Start of Block

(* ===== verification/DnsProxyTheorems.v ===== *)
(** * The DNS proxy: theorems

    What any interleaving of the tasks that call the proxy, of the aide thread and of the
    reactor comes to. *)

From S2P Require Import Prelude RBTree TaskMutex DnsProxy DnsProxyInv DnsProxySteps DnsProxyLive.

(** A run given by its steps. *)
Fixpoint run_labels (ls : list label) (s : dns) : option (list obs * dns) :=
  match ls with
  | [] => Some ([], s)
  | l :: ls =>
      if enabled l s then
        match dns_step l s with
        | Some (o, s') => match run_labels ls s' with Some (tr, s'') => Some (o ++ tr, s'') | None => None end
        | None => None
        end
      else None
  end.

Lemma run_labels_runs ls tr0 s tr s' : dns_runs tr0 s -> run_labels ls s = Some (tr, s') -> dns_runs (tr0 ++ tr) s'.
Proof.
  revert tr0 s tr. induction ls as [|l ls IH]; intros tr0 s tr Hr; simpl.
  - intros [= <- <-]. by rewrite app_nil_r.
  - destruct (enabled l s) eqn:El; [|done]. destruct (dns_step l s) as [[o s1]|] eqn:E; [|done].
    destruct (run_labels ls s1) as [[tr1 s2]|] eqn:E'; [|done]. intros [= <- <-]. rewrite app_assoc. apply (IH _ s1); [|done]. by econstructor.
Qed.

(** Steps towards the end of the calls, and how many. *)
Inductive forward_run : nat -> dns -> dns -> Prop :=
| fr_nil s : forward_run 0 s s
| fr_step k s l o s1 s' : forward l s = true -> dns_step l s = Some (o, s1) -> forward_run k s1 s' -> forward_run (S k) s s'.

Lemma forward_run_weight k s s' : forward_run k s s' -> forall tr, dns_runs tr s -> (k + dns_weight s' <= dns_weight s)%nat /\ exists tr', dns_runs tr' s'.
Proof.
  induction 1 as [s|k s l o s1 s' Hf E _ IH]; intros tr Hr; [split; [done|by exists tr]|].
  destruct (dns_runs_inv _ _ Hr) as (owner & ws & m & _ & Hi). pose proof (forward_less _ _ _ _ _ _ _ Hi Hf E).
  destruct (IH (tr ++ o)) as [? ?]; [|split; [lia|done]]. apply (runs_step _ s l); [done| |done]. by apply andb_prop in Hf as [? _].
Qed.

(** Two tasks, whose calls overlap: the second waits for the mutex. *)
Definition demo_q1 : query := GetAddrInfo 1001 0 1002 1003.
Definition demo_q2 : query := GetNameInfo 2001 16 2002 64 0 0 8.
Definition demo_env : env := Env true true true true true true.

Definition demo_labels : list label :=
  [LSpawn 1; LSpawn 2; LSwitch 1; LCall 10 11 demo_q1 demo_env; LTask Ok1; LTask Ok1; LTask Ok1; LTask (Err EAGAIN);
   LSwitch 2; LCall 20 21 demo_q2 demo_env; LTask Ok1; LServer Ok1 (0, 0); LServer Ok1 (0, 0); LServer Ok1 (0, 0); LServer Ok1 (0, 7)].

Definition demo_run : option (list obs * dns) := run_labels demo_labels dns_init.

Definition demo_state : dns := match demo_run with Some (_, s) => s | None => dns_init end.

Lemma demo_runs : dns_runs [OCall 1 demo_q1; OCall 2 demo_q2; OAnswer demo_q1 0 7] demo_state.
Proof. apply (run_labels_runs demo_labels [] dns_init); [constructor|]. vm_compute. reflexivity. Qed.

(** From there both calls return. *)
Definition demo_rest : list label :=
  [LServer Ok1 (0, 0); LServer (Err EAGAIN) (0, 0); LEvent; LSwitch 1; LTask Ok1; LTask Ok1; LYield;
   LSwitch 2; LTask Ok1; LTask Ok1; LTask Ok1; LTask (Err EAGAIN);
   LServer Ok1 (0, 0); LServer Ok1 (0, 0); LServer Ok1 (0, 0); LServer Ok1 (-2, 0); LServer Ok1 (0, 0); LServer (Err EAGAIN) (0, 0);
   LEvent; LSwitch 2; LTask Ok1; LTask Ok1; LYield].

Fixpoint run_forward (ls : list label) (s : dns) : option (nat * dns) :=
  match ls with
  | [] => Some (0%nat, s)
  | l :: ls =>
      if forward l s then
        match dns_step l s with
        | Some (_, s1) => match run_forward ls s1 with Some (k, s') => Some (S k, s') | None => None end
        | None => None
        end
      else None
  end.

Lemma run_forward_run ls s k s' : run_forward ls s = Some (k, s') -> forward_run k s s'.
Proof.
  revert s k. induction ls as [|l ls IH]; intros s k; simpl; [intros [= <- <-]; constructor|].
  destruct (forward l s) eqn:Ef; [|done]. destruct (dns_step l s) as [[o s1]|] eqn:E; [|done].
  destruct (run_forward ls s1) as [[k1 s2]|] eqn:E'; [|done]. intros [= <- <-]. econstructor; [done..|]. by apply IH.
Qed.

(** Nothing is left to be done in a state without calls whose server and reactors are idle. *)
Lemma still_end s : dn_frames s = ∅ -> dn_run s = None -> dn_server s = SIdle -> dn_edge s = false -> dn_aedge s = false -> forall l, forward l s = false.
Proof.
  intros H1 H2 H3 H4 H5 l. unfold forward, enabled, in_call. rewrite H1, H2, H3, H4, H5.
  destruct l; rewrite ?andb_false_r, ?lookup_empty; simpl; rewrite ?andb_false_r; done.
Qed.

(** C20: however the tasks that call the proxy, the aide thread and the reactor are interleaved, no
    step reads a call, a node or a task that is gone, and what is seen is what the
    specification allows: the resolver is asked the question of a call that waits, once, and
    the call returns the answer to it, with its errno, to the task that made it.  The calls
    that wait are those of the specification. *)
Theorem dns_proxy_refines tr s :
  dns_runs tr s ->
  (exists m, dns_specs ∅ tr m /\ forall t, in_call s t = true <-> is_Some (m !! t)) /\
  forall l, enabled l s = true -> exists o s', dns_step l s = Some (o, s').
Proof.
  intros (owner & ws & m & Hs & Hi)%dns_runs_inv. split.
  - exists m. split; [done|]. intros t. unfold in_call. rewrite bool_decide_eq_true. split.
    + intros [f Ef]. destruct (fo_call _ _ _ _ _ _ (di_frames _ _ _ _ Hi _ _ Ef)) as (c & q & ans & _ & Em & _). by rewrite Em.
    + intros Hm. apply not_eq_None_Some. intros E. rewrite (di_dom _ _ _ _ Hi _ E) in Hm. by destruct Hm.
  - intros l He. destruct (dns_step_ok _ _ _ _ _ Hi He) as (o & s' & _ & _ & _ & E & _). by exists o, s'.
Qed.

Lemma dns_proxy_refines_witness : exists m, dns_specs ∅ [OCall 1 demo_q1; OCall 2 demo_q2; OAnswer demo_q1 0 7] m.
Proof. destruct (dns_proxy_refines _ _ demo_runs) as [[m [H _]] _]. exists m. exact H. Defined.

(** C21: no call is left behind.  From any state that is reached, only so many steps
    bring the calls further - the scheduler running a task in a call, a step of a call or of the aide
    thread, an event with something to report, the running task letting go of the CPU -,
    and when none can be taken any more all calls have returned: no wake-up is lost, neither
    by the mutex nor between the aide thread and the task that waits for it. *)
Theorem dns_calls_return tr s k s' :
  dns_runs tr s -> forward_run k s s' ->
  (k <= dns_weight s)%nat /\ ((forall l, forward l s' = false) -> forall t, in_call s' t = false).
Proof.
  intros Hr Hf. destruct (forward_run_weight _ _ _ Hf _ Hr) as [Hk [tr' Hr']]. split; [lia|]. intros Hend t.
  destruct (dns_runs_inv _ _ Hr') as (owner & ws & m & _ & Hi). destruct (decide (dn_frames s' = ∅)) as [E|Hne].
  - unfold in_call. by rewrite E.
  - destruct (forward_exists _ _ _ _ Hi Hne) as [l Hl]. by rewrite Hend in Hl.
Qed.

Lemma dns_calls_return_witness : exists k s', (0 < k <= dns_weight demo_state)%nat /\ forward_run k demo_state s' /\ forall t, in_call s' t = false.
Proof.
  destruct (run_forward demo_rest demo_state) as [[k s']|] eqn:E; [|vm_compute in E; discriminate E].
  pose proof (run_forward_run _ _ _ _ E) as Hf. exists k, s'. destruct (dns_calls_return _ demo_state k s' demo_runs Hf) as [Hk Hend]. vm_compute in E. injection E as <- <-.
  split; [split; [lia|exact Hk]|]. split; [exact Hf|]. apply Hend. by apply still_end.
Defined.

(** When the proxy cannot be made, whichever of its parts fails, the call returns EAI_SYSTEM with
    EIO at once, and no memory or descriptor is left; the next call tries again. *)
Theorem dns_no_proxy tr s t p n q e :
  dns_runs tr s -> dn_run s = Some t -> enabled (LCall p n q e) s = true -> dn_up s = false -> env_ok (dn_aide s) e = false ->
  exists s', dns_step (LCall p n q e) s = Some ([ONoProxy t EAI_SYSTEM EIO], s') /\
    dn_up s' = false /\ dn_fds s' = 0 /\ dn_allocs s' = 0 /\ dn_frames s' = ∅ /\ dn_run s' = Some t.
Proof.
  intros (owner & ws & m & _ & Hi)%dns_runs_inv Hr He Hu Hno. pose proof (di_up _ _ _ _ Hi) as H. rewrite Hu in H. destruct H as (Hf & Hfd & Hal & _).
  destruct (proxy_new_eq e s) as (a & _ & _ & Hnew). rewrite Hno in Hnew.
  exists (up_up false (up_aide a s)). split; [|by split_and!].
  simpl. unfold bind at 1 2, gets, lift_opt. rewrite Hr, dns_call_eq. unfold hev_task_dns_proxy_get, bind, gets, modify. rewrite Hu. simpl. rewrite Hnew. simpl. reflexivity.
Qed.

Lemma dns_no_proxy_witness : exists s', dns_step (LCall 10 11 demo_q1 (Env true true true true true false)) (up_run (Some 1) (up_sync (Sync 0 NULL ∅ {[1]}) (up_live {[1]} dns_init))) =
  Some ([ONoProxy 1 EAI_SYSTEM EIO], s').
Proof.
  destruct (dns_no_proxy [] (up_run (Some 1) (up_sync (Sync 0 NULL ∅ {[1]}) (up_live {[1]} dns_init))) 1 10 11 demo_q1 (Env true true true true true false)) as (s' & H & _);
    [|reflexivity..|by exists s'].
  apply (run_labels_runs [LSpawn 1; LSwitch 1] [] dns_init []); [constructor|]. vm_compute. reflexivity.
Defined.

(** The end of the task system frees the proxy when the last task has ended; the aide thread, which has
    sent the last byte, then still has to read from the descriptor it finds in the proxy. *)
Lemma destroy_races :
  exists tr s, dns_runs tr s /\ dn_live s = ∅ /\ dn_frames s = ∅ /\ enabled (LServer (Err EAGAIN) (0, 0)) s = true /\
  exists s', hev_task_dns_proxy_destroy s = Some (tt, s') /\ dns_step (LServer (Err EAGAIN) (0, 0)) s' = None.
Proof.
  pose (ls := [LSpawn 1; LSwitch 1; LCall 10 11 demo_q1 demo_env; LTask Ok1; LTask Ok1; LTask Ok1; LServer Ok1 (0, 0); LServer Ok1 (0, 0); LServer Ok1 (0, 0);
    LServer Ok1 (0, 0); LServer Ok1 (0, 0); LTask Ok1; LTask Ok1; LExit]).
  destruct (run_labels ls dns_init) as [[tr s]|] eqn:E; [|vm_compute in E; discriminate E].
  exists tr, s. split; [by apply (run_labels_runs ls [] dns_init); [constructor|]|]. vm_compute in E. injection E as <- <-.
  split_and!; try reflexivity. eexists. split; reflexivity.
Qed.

End of Block

* PROBLEM TO SOLVE *
Would you please copy exactly the part of the entries above that begins at the line containing "forward_run 0 s s" and ends at the line containing "forward_run (S k) s s'.", both lines included?

* SOLUTION FOR THIS EXERCISE *
| fr_nil s : forward_run 0 s s
| fr_step k s l o s1 s' : forward l s = true -> dns_step l s = Some (o, s1) -> forward_run k s1 s' -> forward_run (S k) s s'.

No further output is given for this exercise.